Stored data entries:
○ ○ ○ ○

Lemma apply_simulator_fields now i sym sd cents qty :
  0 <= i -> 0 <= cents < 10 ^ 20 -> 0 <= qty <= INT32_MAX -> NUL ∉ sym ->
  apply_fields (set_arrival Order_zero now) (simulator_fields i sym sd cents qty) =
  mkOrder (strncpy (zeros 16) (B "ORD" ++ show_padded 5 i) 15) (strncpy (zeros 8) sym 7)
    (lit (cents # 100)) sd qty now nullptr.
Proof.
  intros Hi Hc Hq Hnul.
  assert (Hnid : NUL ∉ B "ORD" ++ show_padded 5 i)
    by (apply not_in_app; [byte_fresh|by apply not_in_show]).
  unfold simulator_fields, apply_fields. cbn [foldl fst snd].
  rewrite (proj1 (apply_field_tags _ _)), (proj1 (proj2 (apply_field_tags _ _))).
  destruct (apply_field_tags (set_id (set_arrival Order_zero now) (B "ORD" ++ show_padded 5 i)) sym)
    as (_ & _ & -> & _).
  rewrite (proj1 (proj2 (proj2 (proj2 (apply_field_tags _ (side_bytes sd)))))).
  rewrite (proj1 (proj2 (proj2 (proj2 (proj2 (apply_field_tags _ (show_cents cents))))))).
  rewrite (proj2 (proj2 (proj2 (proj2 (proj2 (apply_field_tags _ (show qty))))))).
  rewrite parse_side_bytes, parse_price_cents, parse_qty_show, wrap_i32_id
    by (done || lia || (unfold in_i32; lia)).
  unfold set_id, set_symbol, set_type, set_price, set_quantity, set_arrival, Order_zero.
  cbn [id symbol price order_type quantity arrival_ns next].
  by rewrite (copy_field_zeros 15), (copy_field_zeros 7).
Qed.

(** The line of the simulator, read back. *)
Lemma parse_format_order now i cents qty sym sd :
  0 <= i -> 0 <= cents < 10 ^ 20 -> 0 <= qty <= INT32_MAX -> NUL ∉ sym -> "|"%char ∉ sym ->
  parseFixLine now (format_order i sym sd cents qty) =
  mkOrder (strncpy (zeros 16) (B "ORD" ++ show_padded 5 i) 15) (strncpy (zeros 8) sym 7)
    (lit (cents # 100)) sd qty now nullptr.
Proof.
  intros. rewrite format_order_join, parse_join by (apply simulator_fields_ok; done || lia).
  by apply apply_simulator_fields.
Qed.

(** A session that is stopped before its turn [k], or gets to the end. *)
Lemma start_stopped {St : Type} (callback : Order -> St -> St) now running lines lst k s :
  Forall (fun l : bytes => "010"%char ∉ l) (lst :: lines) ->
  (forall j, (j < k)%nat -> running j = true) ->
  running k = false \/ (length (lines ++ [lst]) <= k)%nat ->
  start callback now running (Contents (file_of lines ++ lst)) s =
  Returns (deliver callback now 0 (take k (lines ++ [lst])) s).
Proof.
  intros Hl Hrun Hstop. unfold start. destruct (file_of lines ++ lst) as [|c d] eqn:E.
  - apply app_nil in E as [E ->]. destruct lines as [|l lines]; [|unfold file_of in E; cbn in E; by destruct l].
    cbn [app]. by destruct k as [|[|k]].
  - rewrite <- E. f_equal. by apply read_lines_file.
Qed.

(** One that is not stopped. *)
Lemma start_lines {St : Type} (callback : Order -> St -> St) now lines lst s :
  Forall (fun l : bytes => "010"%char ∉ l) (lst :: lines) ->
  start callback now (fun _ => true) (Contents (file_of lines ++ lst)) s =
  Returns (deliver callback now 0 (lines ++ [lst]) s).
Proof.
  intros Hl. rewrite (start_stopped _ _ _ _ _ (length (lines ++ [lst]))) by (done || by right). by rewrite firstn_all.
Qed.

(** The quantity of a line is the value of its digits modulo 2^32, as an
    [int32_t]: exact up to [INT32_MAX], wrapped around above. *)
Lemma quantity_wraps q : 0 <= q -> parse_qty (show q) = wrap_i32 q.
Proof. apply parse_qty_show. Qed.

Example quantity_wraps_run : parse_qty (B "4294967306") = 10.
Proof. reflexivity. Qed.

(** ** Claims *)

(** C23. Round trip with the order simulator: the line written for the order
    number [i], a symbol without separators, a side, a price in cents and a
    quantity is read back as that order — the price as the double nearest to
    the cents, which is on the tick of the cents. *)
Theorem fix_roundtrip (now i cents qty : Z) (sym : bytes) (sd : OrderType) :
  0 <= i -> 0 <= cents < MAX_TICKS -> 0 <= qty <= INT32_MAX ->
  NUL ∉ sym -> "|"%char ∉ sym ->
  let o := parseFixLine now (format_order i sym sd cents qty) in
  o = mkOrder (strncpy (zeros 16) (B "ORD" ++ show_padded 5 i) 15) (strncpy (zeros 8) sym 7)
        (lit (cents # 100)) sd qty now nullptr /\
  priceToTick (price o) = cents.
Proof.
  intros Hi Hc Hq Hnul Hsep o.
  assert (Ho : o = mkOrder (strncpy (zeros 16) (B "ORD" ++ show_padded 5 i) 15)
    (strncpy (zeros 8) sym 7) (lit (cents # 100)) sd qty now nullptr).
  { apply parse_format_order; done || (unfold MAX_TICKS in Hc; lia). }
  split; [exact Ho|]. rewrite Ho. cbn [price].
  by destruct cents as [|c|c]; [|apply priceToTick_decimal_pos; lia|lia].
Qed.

○ ○ ○ ○

The answer should be nothing more than the lines from the one with "Theorem fix_roundtrip (now" through the end of the entries, restated word for word.

Theorem fix_roundtrip (now i cents qty : Z) (sym : bytes) (sd : OrderType) :
  0 <= i -> 0 <= cents < MAX_TICKS -> 0 <= qty <= INT32_MAX ->
  NUL ∉ sym -> "|"%char ∉ sym ->
  let o := parseFixLine now (format_order i sym sd cents qty) in
  o = mkOrder (strncpy (zeros 16) (B "ORD" ++ show_padded 5 i) 15) (strncpy (zeros 8) sym 7)
        (lit (cents # 100)) sd qty now nullptr /\
  priceToTick (price o) = cents.
Proof.
  intros Hi Hc Hq Hnul Hsep o.
  assert (Ho : o = mkOrder (strncpy (zeros 16) (B "ORD" ++ show_padded 5 i) 15)
    (strncpy (zeros 8) sym 7) (lit (cents # 100)) sd qty now nullptr).
  { apply parse_format_order; done || (unfold MAX_TICKS in Hc; lia). }
  split; [exact Ho|]. rewrite Ho. cbn [price].
  by destruct cents as [|c|c]; [|apply priceToTick_decimal_pos; lia|lia].
Qed.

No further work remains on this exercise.